[Items from a data source]
BEGIN

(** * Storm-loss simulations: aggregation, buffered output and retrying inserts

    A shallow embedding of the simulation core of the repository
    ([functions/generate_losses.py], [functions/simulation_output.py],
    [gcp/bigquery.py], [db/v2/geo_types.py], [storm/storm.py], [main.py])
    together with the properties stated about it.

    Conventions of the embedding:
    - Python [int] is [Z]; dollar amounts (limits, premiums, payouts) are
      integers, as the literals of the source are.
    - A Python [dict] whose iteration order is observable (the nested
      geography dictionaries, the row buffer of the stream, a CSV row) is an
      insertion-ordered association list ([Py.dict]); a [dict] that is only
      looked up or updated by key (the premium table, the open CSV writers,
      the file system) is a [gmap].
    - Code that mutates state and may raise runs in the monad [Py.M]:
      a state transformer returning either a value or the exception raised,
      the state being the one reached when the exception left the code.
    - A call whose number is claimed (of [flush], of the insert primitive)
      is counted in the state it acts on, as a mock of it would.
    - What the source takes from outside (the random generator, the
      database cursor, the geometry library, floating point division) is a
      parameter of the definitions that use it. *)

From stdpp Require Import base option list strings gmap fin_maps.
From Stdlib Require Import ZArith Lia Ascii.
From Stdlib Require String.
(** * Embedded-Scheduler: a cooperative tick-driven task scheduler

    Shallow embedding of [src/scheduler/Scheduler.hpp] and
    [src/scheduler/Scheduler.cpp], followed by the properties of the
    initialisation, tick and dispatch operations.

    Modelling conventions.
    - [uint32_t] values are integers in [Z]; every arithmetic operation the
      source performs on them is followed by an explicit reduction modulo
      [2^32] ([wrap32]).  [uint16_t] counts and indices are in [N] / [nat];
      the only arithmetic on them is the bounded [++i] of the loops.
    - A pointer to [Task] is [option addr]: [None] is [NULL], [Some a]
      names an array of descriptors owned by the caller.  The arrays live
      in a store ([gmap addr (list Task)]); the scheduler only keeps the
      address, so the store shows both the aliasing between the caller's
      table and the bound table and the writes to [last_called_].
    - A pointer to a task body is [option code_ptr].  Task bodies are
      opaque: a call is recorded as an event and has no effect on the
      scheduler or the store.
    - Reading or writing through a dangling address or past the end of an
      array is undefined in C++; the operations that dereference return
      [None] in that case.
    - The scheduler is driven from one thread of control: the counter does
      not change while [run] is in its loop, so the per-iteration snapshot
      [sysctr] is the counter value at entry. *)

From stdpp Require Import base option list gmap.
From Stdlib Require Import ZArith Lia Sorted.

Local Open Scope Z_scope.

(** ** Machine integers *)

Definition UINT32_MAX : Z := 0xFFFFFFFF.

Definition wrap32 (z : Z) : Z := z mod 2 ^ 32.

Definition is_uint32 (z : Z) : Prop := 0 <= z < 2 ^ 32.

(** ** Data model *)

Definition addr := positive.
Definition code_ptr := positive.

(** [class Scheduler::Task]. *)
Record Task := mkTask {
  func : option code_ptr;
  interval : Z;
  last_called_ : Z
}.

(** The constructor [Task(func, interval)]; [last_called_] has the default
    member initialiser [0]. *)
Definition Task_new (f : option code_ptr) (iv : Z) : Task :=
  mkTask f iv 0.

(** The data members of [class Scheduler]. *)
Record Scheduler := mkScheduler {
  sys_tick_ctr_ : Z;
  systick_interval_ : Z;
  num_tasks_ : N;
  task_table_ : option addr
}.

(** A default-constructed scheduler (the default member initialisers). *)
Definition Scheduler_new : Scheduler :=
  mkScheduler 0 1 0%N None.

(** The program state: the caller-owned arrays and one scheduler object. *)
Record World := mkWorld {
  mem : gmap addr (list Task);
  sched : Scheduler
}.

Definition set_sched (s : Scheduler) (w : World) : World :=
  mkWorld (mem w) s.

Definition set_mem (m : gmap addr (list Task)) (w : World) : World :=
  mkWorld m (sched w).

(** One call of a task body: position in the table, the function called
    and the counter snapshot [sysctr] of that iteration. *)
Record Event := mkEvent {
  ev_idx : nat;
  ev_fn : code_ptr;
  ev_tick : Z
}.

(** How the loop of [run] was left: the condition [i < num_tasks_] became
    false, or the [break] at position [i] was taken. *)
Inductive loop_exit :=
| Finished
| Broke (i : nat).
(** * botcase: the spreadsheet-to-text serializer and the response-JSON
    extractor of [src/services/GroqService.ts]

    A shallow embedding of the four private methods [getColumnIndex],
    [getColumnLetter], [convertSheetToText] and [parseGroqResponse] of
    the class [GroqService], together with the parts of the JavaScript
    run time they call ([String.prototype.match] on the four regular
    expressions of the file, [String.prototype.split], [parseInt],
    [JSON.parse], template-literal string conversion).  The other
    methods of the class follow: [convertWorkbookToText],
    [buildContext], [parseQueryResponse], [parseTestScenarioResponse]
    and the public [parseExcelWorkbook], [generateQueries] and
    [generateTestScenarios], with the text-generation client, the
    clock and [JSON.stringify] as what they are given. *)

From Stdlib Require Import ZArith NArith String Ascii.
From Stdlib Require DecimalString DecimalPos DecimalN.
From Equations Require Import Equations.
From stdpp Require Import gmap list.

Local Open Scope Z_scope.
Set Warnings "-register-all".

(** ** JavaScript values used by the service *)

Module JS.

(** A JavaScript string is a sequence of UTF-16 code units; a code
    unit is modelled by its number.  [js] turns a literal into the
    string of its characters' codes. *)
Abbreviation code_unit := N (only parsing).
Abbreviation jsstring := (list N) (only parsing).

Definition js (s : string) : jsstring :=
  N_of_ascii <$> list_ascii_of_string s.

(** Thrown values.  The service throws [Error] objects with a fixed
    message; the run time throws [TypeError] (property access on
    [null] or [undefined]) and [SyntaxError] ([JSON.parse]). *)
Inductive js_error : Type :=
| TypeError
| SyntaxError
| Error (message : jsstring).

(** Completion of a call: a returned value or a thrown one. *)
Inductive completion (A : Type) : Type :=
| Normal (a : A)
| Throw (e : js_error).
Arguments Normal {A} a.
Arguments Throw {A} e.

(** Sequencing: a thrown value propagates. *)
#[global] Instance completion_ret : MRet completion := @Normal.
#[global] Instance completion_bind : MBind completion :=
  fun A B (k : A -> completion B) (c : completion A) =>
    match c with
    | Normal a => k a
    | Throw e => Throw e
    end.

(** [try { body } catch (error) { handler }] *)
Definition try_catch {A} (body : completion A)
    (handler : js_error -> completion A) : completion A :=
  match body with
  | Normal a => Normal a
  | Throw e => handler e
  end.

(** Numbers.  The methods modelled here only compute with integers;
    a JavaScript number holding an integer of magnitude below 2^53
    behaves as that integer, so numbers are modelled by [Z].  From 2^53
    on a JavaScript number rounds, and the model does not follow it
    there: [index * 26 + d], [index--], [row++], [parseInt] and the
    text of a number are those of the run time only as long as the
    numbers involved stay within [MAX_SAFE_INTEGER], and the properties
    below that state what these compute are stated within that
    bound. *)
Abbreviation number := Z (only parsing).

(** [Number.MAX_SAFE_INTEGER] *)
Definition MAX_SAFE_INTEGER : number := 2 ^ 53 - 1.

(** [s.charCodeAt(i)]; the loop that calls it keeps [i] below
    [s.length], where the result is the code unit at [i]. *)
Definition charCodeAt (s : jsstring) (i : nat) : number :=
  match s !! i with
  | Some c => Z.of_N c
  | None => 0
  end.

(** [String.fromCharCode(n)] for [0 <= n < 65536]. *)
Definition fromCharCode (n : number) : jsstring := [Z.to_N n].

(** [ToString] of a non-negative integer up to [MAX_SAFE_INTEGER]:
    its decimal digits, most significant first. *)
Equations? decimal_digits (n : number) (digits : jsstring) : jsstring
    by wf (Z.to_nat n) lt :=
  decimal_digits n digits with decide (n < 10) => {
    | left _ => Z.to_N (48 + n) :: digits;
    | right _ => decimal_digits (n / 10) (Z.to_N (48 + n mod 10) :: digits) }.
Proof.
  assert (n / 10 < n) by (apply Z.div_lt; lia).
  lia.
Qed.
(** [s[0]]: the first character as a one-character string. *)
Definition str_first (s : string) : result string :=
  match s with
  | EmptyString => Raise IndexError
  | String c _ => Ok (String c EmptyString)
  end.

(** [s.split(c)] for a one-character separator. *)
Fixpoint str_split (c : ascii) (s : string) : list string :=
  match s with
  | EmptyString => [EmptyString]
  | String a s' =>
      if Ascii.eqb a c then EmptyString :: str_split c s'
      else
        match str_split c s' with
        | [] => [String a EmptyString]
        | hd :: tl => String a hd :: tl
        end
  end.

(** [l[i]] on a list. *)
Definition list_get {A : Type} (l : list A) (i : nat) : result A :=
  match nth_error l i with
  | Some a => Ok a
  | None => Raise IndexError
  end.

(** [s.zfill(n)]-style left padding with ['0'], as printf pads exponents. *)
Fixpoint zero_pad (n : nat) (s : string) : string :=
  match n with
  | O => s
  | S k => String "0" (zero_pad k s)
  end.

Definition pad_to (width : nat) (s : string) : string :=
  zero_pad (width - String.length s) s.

END

Task to carry out | The required output is the stretch of entries above from the line containing "last_called_ : Z" through the line containing "run time they", reproduced exactly.

Result of the exercise |
  last_called_ : Z
}.

(** The constructor [Task(func, interval)]; [last_called_] has the default
    member initialiser [0]. *)
Definition Task_new (f : option code_ptr) (iv : Z) : Task :=
  mkTask f iv 0.

(** The data members of [class Scheduler]. *)
Record Scheduler := mkScheduler {
  sys_tick_ctr_ : Z;
  systick_interval_ : Z;
  num_tasks_ : N;
  task_table_ : option addr
}.

(** A default-constructed scheduler (the default member initialisers). *)
Definition Scheduler_new : Scheduler :=
  mkScheduler 0 1 0%N None.

(** The program state: the caller-owned arrays and one scheduler object. *)
Record World := mkWorld {
  mem : gmap addr (list Task);
  sched : Scheduler
}.

Definition set_sched (s : Scheduler) (w : World) : World :=
  mkWorld (mem w) s.

Definition set_mem (m : gmap addr (list Task)) (w : World) : World :=
  mkWorld m (sched w).

(** One call of a task body: position in the table, the function called
    and the counter snapshot [sysctr] of that iteration. *)
Record Event := mkEvent {
  ev_idx : nat;
  ev_fn : code_ptr;
  ev_tick : Z
}.

(** How the loop of [run] was left: the condition [i < num_tasks_] became
    false, or the [break] at position [i] was taken. *)
Inductive loop_exit :=
| Finished
| Broke (i : nat).
(** * botcase: the spreadsheet-to-text serializer and the response-JSON
    extractor of [src/services/GroqService.ts]

    A shallow embedding of the four private methods [getColumnIndex],
    [getColumnLetter], [convertSheetToText] and [parseGroqResponse] of
    the class [GroqService], together with the parts of the JavaScript
    run time they call ([String.prototype.match] on the four regular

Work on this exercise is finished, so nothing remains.